Saved data entries:
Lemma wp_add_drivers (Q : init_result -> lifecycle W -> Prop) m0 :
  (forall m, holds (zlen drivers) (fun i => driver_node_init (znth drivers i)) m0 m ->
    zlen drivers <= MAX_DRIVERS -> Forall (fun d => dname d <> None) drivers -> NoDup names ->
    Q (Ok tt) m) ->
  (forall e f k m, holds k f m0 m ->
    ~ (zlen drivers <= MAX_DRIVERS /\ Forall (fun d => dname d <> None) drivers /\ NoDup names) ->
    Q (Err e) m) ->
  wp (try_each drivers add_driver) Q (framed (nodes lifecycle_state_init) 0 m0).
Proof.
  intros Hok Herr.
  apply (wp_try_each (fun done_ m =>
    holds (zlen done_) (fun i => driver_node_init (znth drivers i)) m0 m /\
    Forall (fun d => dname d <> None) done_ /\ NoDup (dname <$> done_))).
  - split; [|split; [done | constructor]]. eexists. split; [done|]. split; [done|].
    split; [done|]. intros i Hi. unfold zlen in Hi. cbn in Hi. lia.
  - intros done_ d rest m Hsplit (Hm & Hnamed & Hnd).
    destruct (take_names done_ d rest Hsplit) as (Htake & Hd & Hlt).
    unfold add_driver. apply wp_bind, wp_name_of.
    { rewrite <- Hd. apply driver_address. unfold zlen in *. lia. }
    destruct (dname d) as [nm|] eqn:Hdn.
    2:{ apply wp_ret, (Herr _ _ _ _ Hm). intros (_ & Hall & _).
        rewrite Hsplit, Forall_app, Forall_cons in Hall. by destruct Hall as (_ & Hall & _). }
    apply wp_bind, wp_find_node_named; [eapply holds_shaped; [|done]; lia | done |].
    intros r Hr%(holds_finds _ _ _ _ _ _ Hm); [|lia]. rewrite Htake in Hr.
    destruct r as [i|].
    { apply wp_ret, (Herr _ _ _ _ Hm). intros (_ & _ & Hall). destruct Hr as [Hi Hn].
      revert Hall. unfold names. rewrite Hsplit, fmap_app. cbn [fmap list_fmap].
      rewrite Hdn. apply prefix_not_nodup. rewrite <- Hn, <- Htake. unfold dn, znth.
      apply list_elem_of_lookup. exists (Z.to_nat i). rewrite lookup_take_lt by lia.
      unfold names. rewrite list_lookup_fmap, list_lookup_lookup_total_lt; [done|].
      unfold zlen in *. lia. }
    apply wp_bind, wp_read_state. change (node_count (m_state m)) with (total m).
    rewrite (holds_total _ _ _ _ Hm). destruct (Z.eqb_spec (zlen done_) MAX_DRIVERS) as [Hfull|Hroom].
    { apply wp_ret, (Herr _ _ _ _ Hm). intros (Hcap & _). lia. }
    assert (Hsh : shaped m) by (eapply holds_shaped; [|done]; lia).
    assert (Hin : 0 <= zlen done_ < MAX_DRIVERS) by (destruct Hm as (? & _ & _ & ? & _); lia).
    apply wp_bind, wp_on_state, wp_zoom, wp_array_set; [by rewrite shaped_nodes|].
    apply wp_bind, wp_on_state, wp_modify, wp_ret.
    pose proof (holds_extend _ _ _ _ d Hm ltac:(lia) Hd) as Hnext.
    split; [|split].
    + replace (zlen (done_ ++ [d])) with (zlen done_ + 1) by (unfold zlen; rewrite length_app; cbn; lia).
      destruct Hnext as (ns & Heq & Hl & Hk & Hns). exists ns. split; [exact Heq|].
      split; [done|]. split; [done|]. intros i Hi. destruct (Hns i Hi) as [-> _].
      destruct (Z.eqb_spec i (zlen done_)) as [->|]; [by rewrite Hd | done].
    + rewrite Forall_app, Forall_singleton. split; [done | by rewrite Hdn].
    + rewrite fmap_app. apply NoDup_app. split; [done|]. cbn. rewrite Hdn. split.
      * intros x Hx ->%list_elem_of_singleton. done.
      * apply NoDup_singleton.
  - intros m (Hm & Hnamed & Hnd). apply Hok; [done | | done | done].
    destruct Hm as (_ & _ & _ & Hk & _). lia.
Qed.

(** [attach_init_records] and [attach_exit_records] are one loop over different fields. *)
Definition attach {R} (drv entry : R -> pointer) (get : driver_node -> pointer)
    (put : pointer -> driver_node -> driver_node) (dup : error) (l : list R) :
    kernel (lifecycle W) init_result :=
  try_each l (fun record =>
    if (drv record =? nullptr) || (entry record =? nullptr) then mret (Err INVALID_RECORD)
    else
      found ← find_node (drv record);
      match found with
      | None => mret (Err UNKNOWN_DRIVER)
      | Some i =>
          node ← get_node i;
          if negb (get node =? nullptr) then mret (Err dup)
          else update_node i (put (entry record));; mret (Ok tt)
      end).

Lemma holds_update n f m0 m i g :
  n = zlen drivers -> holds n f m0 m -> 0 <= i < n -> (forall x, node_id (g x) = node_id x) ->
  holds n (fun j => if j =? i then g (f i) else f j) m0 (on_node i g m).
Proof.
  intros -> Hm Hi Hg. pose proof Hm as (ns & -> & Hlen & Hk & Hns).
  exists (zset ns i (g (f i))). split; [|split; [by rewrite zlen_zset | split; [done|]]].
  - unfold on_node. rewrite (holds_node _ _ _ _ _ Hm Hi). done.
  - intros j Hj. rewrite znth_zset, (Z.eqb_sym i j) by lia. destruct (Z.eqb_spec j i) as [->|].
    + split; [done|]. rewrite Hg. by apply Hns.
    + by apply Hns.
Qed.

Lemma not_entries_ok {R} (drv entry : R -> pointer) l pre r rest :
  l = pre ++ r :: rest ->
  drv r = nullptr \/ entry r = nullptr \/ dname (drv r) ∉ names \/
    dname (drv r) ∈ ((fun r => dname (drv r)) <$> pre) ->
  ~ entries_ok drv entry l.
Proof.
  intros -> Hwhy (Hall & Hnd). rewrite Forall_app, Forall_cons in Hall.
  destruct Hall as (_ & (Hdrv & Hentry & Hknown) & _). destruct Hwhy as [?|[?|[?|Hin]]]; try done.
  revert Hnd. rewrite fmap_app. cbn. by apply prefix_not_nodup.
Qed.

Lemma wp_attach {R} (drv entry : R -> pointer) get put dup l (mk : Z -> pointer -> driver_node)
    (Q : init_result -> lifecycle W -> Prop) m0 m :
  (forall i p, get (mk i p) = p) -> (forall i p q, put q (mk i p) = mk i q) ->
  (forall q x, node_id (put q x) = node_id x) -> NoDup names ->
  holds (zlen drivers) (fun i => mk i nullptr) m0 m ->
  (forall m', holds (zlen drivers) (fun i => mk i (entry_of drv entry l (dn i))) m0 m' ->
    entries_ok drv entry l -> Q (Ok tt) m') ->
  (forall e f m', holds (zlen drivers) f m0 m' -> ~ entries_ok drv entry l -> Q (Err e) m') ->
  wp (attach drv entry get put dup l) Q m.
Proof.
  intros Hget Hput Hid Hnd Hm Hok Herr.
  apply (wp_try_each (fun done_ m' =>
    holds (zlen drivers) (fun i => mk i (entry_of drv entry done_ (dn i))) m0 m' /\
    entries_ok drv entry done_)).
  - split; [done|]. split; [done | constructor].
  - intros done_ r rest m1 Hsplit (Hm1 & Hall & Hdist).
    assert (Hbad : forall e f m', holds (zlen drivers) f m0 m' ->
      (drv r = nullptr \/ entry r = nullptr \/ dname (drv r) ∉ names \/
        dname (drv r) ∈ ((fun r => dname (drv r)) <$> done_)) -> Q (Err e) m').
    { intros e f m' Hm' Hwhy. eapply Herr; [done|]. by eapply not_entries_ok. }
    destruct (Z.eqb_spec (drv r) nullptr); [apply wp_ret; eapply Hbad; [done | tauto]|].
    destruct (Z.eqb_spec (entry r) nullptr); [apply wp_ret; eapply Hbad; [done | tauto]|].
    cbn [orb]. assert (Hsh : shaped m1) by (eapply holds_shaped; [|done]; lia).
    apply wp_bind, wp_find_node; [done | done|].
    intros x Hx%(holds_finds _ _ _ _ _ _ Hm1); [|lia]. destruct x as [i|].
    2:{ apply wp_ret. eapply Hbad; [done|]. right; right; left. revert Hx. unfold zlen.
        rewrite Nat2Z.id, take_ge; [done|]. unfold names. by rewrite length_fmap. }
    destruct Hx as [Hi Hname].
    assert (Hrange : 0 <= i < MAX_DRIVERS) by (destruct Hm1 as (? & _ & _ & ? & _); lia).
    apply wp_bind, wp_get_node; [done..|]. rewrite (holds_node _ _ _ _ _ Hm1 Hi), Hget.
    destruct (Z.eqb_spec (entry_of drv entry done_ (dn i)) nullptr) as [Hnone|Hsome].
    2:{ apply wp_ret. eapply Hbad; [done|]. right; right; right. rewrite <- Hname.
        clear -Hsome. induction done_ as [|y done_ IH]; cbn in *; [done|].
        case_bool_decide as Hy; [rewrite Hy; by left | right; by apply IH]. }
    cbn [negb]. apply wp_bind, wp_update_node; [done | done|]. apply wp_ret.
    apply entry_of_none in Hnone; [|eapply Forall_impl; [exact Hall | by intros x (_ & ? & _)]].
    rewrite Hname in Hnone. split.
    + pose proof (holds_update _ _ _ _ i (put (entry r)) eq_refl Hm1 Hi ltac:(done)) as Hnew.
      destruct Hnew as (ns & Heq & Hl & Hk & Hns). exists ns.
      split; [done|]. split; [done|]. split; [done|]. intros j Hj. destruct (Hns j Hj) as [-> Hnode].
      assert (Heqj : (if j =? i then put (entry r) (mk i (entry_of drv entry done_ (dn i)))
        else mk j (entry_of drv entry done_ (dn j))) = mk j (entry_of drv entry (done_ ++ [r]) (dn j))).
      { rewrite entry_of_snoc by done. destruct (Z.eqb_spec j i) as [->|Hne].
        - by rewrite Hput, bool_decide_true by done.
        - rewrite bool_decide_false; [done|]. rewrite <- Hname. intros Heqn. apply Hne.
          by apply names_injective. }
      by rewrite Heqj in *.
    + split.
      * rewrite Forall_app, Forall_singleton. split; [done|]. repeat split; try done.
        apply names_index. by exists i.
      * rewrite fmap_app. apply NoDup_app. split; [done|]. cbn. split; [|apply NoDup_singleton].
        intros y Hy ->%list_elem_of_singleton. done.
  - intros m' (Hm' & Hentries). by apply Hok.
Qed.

**EXERCISE BRIEF**
Begin at the top of the records above and quote each line exactly, ending with the line that contains "apply (wp_try_each (fun done_ m =>".

**RESPONSE AREA**
Lemma wp_add_drivers (Q : init_result -> lifecycle W -> Prop) m0 :
  (forall m, holds (zlen drivers) (fun i => driver_node_init (znth drivers i)) m0 m ->
    zlen drivers <= MAX_DRIVERS -> Forall (fun d => dname d <> None) drivers -> NoDup names ->
    Q (Ok tt) m) ->
  (forall e f k m, holds k f m0 m ->
    ~ (zlen drivers <= MAX_DRIVERS /\ Forall (fun d => dname d <> None) drivers /\ NoDup names) ->
    Q (Err e) m) ->
  wp (try_each drivers add_driver) Q (framed (nodes lifecycle_state_init) 0 m0).
Proof.
  intros Hok Herr.
  apply (wp_try_each (fun done_ m =>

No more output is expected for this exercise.